At Surfing Hydrangea, we sell a wide variety of “bread and butter” plant material that landscapers are looking for every day, like cherry trees, catmint and fountain grasses. Keeping lots of stock of those items is great for business, but it’s always the plants that I’ve never heard of, or seen in person that get me jazzed up for gardening again when I’m a little burned out. My favorites are often the new introductions and hard-to-find perennial treasures that Britt brings in for the courtyard.

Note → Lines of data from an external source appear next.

Definition demo_attached : option (WMS.Map (list Q)) :=
  Some {| WMS.getExtent := Some demo_extent |}.

Definition demo_no_extent : option (WMS.Map (list Q)) :=
  Some {| WMS.getExtent := None |}.

Definition demo_legend (layer : WMS.Layer (list Q)) (its : list WMSLegend.Item)
    : WMSLegend.Legend (list Q) :=
  {| WMSLegend.getLayer := Some layer; WMSLegend.items := its |}.

(** An inherited update that writes the title of the layer into the label. *)
#[export] Instance demo_layerLegend : WMSLegend.LayerLegend (list Q) := {
  superclass_update lg :=
    WMSLegend.set_items
      (match WMSLegend.items lg with
       | WMSLegend.Label _ :: rest => WMSLegend.Label "BGT" :: rest
       | its => its
       end) lg
}.

End Demo.

(** * Properties of the print-map panel *)

Module PrintMapPanelFacts.

Import PrintData PrintMapPanel.

(** ** Comparisons *)

Lemma lt_Some (x y : Q) : Js.lt (Some x) (Some y) = true <-> (x < y)%Q.
Proof.
  unfold Js.lt. rewrite negb_true_iff.
  split.
  - intros Hb. apply Qnot_le_lt. intros Hle.
    apply Qle_bool_iff in Hle. congruence.
  - intros Hlt. destruct (Qle_bool y x) eqn:E; [|reflexivity].
    apply Qle_bool_iff in E. exfalso. apply (Qlt_not_le _ _ Hlt E).
Qed.

Lemma lt_Some_false (x y : Q) : Js.lt (Some x) (Some y) = false <-> (y <= x)%Q.
Proof.
  unfold Js.lt. rewrite negb_false_iff. apply Qle_bool_iff.
Qed.

Lemma lt_undefined (a : Js.Num) : Js.lt a None = false.
Proof. destruct a; reflexivity. Qed.

(** ** Array reads *)

Lemma get_Some {A : Type} (l : list A) (i : Z) (x : A) :
  Js.get l i = Some x <-> (0 <= i)%Z /\ l !! Z.to_nat i = Some x.
Proof.
  unfold Js.get. destruct (Z.ltb_spec i 0); split.
  - discriminate.
  - intros [? _]. lia.
  - intros ?. split; [lia | assumption].
  - intros [_ ?]. assumption.
Qed.

Lemma get_in_range {A : Type} (l : list A) (i : Z) :
  (0 <= i < Z.of_nat (length l))%Z -> exists x, Js.get l i = Some x /\ In x l.
Proof.
  intros Hi.
  destruct (lookup_lt_is_Some_2 l (Z.to_nat i)) as [x Hx]; [lia|].
  exists x. split.
  - apply get_Some. split; [lia | exact Hx].
  - apply list_elem_of_In, list_elem_of_lookup. eauto.
Qed.

(** ** The scan of getZoomForResolution *)

Lemma scanFrom_shift (rs : list Q) (t : Js.Num) (i : Z) :
  scanFrom rs t i = (i + scan rs t)%Z.
Proof.
  unfold scan. revert i.
  induction rs as [|r rs IH]; intros i; cbn [scanFrom].
  - lia.
  - destruct (Js.lt (Some r) t); [lia|].
    rewrite (IH (i + 1)%Z), (IH (0 + 1)%Z). lia.
Qed.

Lemma scan_cons (r : Q) (rs : list Q) (t : Js.Num) :
  scan (r :: rs) t = if Js.lt (Some r) t then 0%Z else (1 + scan rs t)%Z.
Proof.
  unfold scan at 1. cbn [scanFrom]. destruct (Js.lt (Some r) t); [reflexivity|].
  apply scanFrom_shift.
Qed.

Lemma scan_bounds (rs : list Q) (t : Js.Num) :
  (0 <= scan rs t <= Z.of_nat (length rs))%Z.
Proof.
  induction rs as [|r rs IH].
  - unfold scan. simpl. lia.
  - rewrite scan_cons. simpl length. destruct (Js.lt (Some r) t); lia.
Qed.

(** The entry at which the scan stops is below the target ... *)
Lemma scan_stops (rs : list Q) (t : Q) (r : Q) :
  Js.get rs (scan rs (Some t)) = Some r -> (r < t)%Q.
Proof.
  induction rs as [|x rs IH]; rewrite get_Some.
  - intros [_ H]. rewrite lookup_nil in H. discriminate.
  - rewrite scan_cons. destruct (Js.lt (Some x) (Some t)) eqn:E.
    + intros [_ H]. simpl in H. injection H as <-. now apply lt_Some.
    + intros [_ H]. apply IH, get_Some.
      pose proof (scan_bounds rs (Some t)).
      split; [lia|].
      replace (Z.to_nat (1 + scan rs (Some t)))
        with (S (Z.to_nat (scan rs (Some t)))) in H by lia.
      exact H.
Qed.

(** ... and no entry before it is. *)
Lemma scan_before (rs : list Q) (t : Q) (j : nat) (r : Q) :
  (Z.of_nat j < scan rs (Some t))%Z -> rs !! j = Some r -> (t <= r)%Q.
Proof.
  revert j. induction rs as [|x rs IH]; intros j Hj Hr.
  - rewrite lookup_nil in Hr. discriminate.
  - rewrite scan_cons in Hj. destruct (Js.lt (Some x) (Some t)) eqn:E; [lia|].
    destruct j as [|j]; simpl in Hr.
    + injection Hr as <-. now apply lt_Some_false.
    + apply (IH j); [lia | exact Hr].
Qed.
Lemma thread_linkage_witness :
  Forall (reply_shape "100" "alice")
    [Fixture.reply200_data; Fixture.reply200_data; Fixture.reply200_data]
  ∧ ∃ bs, [Fixture.root100_data; Fixture.reply200_data;
           Fixture.reply200_data; Fixture.reply200_data] = flatten bs
          ∧ Forall block_linked bs.
Proof.
  destruct (thread_linkage Fixture.static_env 60 true 3) as [Hthread Hfeed].
  split.
  - eapply (Hthread "100" "alice" "https://twitter.com/alice/status/100"
              Fixture.one_window).
    vm_compute. reflexivity.
  - eapply (Hfeed "rocq" "2024-01-01" "2024-02-01" 1 true init_world).
    vm_compute. reflexivity.
Defined.

(** ** The quota of replies *)

(** Claim C6.  Whatever the pages show and whichever calls raise, a list
    that the thread crawler returns has at most [replies_limit] records. *)
Theorem replies_bounded (env : oracle) (parent_id parent_username : string)
    (replies_limit : Z) (english_only : bool) (fuel : nat) (tweet_url : string)
    (w : world) (replies : list tweet_data) (w' : world) :
  0 ≤ replies_limit →
  get_twitter_replies env parent_id parent_username replies_limit english_only
    fuel tweet_url w = Ok replies w' →
  Z.of_nat (length replies) ≤ replies_limit.
Proof.
  intros Hlimit Hrun.
  destruct (post_ok _ _ _ _ _ _ (get_twitter_replies_ok _ _ _ _ _ _ _ _) Hrun)
    as [Hlen _].
  lia.
Qed.

Lemma replies_bounded_witness :
  Z.of_nat (length [Fixture.reply200_data; Fixture.reply200_data;
                    Fixture.reply200_data]) ≤ 3.
Proof.
  eapply (replies_bounded Fixture.static_env "100" "alice" 3 true 60
            "https://twitter.com/alice/status/100" Fixture.one_window).
  - lia.
  - vm_compute. reflexivity.
Defined.

(** ** The language filter *)

(** Claim C8.  [is_english_text] answers [True] whenever langdetect
    raises, whatever the text, the empty one included.  In every run of
    the thread crawler and of the search crawler, langdetect is asked, and
    a tweet or reply is skipped for its language, only when the filter is
    on and the text at hand is not empty: if the events of the history
    were fine before the run, they are fine after it, whether the run
    returns or raises. *)
Theorem language_filter_fail_open (env : oracle) (english_only : bool) :
  (∀ t w, detect env (EDetect t :: history w) t = Raises →
          is_english_text env t w = Ok true (record_event (EDetect t) w))
  ∧ (∀ parent_id parent_username replies_limit fuel tweet_url w w',
       hist_ok english_only w →
       final_world (get_twitter_replies env parent_id parent_username replies_limit
                      english_only fuel tweet_url w) = Some w' →
       hist_ok english_only w')
  ∧ (∀ fuel topic start_date end_date limit replies_limit headless w w',
       hist_ok english_only w →
       final_world (scrape_twitter env fuel topic start_date end_date limit
                      replies_limit headless english_only w) = Some w' →
       hist_ok english_only w').
Proof.
  split; [| split].
  - intros t w Hraises. unfold is_english_text, bind, log, get_world, ret. simpl.
    by rewrite Hraises.
  - intros pid pu rl fuel url w w' Hw Hfinal.
    pose proof (keeps_get_twitter_replies env english_only pid pu rl fuel url w Hw) as H.
    unfold post in H. destruct (get_twitter_replies _ _ _ _ _ _ _ _); simpl in Hfinal;
      by simplify_eq.
  - intros fuel topic sd ed limit rl headless w w' Hw Hfinal.
    pose proof (keeps_scrape_twitter env english_only fuel topic sd ed limit rl
                  headless w Hw) as H.
    unfold post in H. destruct (scrape_twitter _ _ _ _ _ _ _ _ _ _); simpl in Hfinal;
      by simplify_eq.
Qed.

(** The run of the witness: of a French tweet, a tweet without text and an
    English tweet, the first is skipped and the other two are kept, though
    langdetect would have called the empty text French. *)
Definition mixed_run : res (list tweet_data) :=
  scrape_twitter Fixture.mixed_env 60 "rocq" "2024-01-01" "2024-02-01"
    2 3 true true init_world.

Lemma language_filter_fail_open_witness :
  ∃ w', final_world mixed_run = Some w'
        ∧ (match mixed_run with Ok out _ => map id out | _ => [] end) = ["2"; "3"]
        ∧ In (ELangSkip "bonjour tout le monde") (history w')
        ∧ hist_ok true w'.
Proof.
  destruct (language_filter_fail_open Fixture.mixed_env true) as (_ & _ & Hfeed).
  eexists. split; [vm_compute; reflexivity |].
  split; [vm_compute; reflexivity |].
  split; [vm_compute; tauto |].
  eapply (Hfeed 60%nat "rocq" "2024-01-01" "2024-02-01" 2 3 true init_world).
  - apply Forall_nil. done.
  - vm_compute. reflexivity.
Defined.

(** ** main *)

Definition set_english_only (flag : bool) (args : Args.t) : Args.t :=
  {| Args.topic := Args.topic args; Args.start_date := Args.start_date args;
     Args.end_date := Args.end_date args; Args.output := Args.output args;
     Args.limit := Args.limit args; Args.replies_limit := Args.replies_limit args;
     Args.headless := Args.headless args; Args.english_only := flag |}.

Definition set_limit (limit : Z) (args : Args.t) : Args.t :=
  {| Args.topic := Args.topic args; Args.start_date := Args.start_date args;
     Args.end_date := Args.end_date args; Args.output := Args.output args;
     Args.limit := limit; Args.replies_limit := Args.replies_limit args;
     Args.headless := Args.headless args;
     Args.english_only := Args.english_only args |}.

(** What [main] does once the limit and the language flag of the crawl
    are fixed: the crawl, and the empty list when the crawl raises. *)
Definition crawl_with (env : oracle) (fuel : nat) (limit : Z) (english_only : bool)
    (args : Args.t) : M (list tweet_data) :=
  bind (attempt (scrape_twitter env fuel (Args.topic args) (Args.start_date args)
                   (Args.end_date args) limit (Args.replies_limit args)
                   (Args.headless args) english_only))
       (λ twitter_data, ret (default [] twitter_data)).

(** Claim C9.  [main] crawls with the language filter on, whatever the
    parsed arguments say: its run is the crawl with [english_only=True],
    and changing the parsed flag changes nothing of it. *)
Theorem main_forces_english_only (env : oracle) (fuel : nat) (args : Args.t)
    (flag : bool) :
  main env fuel (set_english_only flag args) = main env fuel args
  ∧ main env fuel args
    = crawl_with env fuel (if Args.limit args =? 50 then 120 else Args.limit args)
        true args.
Proof. split; reflexivity. Qed.

(** Claim C10.  With a limit of exactly 50, [main] crawls as it would
    with a limit of 120; with any other limit, 120 included, it crawls
    with that limit. *)
Theorem main_limit_50_becomes_120 (env : oracle) (fuel : nat) (args : Args.t) :
  main env fuel (set_limit 50 args) = crawl_with env fuel 120 true args
  ∧ main env fuel (set_limit 120 args) = crawl_with env fuel 120 true args
  ∧ (Args.limit args ≠ 50 →
     main env fuel args = crawl_with env fuel (Args.limit args) true args).
Proof.
  split; [reflexivity | split; [reflexivity |]].
  intros Hlimit. unfold main. apply Z.eqb_neq in Hlimit. by rewrite Hlimit.
Qed.

(** * More fixtures *)

Module Sample.


(** The pages of [Fixture.static_env]; only dates of ten characters parse. *)
Definition strict_dates_env : oracle :=
  {| raises := λ _, false;
     rendered := rendered Fixture.static_env;
     scroll_height := λ _, 1000;
     detect := λ _ _, Found "en";
     clock := λ _, "2024-03-01T12:00:00";
     strptime := λ s, if Nat.eqb (String.length s) 10 then Found s else Raises |}.

Definition some_args : Args.t :=
  {| Args.topic := "rocq"; Args.start_date := "yesterday"; Args.end_date := "2024-02-01";
     Args.output := "twitter_data.csv"; Args.limit := 120; Args.replies_limit := 20;
     Args.headless := true; Args.english_only := false |}.

(** A feed that shows no tweet and is taller at every look. *)
Definition endless_env : oracle :=
  {| raises := λ _, false;
     rendered := λ _, [];
     scroll_height := λ h, Z.of_nat (length h);
     detect := λ _ _, Found "en";
     clock := λ _, "2024-03-01T12:00:00";
     strptime := Found |}.

Definition crawl_args : Args.t :=
  {| Args.topic := "rocq"; Args.start_date := "2024-01-01"; Args.end_date := "2024-02-01";
     Args.output := "twitter_data.csv"; Args.limit := 50; Args.replies_limit := 3;
     Args.headless := true; Args.english_only := false |}.

End Sample.

(** * More properties of the code *)

(** The outputs of the runs that the witnesses below use. *)
Definition output {A} (r : res (list A)) : list A :=
  match r with
  | Ok out _ => out
  | Exn _ | Fuel => []
  end.

Definition static_thread_run : res (list tweet_data) :=
  get_twitter_replies Fixture.static_env "100" "alice" 3 true 60
    "https://twitter.com/alice/status/100" Fixture.one_window.

Definition static_run : res (list tweet_data) :=
  scrape_twitter Fixture.static_env 60 "rocq" "2024-01-01" "2024-02-01"
    1 3 true true init_world.

(** ** Ids *)

Lemma replies_filtered_out root_id root_author replies :
  Forall (reply_shape root_id root_author) replies →
  filter (λ r, reply_to_id r = None) replies = [].
Proof.
  induction 1 as [|r replies (_ & Hto & _) _ IH]; [done |].
  rewrite filter_cons_False; [done |]. by rewrite Hto.
Qed.

Lemma top_level_of_blocks replies_limit bs :
  Forall (block_ok replies_limit) bs →
  filter (λ r, reply_to_id r = None) (flatten bs) = map fst bs.
Proof.
  induction 1 as [|[d replies] bs [(_ & Hto & _) [_ Hreplies]] _ IH]; [done |].
  unfold flatten in *. cbn [map concat fst snd] in *.
  rewrite <- app_comm_cons, filter_cons_True by done.
  by rewrite filter_app, (replies_filtered_out _ _ _ Hreplies), IH.
Qed.

(** Property X1.  Among the records of the output of the search crawler
    that are top-level tweets (no [reply_to_id]), no id comes twice, and
    no conversation id either. *)
Theorem top_level_ids_unique (env : oracle) (fuel : nat)
    (topic start_date end_date : string) (limit replies_limit : Z)
    (headless english_only : bool) (w : world) (out : list tweet_data) (w' : world) :
  scrape_twitter env fuel topic start_date end_date limit replies_limit
    headless english_only w = Ok out w' →
  NoDup (map id (filter (λ r, reply_to_id r = None) out))
  ∧ NoDup (map conversation_id (filter (λ r, reply_to_id r = None) out)).
Proof.
  intros Hrun.
  destruct (post_ok _ _ _ _ _ _ (scrape_twitter_ok _ _ _ _ _ _ _ _ _ _) Hrun)
    as (processed & bs & -> & Hbs & Hnd & _).
  rewrite (top_level_of_blocks _ _ Hbs), !map_map.
  split; [done |].
  erewrite (map_ext_Forall _ (λ b : block, id b.1)); [exact Hnd |].
  eapply Forall_impl; [exact Hbs |]. by intros b [(-> & _) _].
Qed.

Lemma top_level_ids_unique_witness :
  NoDup (map id (filter (λ r, reply_to_id r = None) (output mixed_run)))
  ∧ NoDup (map conversation_id (filter (λ r, reply_to_id r = None) (output mixed_run))).
Proof.
  eapply (top_level_ids_unique Fixture.mixed_env 60 "rocq" "2024-01-01" "2024-02-01"
            2 3 true true init_world).
  vm_compute. reflexivity.
Defined.

(** Property X2.  What [re.search(r'/status/(\d+)', url).group(1)] gives
    for an id is a run of digits, not empty, and the url holds
    [/status/] followed by it. *)
Theorem status_id_sound (url s : string) :
  Regex.status_id url = Some s →
  PyStr.isdigit s = true ∧ PyStr.contains ("/status/" +:+ s) url = true.
Proof.
  intros H. split; [by eapply status_id_numeric |].
  unfold Regex.status_id in H.
  destruct (Regex.status_search (PyStr.chars url)) as [ds|] eqn:Hsearch; [| done].
  injection H as <-.
  destruct (status_search_sound _ _ Hsearch) as (_ & _ & Hfound).
  unfold PyStr.contains. by rewrite chars_append, chars_of_chars.
Qed.

Lemma status_id_sound_witness :
  PyStr.isdigit "100" = true
  ∧ PyStr.contains ("/status/" +:+ "100") "https://twitter.com/alice/status/100?s=20"
    = true.
Proof.
  apply (status_id_sound "https://twitter.com/alice/status/100?s=20" "100").
  reflexivity.
Defined.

A few weeks ago, I was unloading a rack of plants when I came across a perennial with unique foliage, reminiscent of oak leaves. I had never even heard of it, so I was delighted. The grower describes the foliage of Macleaya microcarpa ‘Kelways Coral Plume’ as “commanding and tropical in appearance” and I definitely agree. This thing is amazing. The blue-grey leaves are about the size of my hand and run all the way up the stalk of this large plant. When grown in sun, on well-drained fertile soil, plume poppy will reach 6 or more feet tall and spread out to occupy a space of about 4 feet. The foliage is topped with feathery, coppery-pink flowers in high summer. In fall, the leaves take on a tan hue, that fits right in with autumnal foliage.
I’ve been so interested in this plant that I’ve had one planted in our garden at the nursery so that we can enjoy it for years to come. As I write this post, we still have a few in stock. Why not give them a try in your garden?!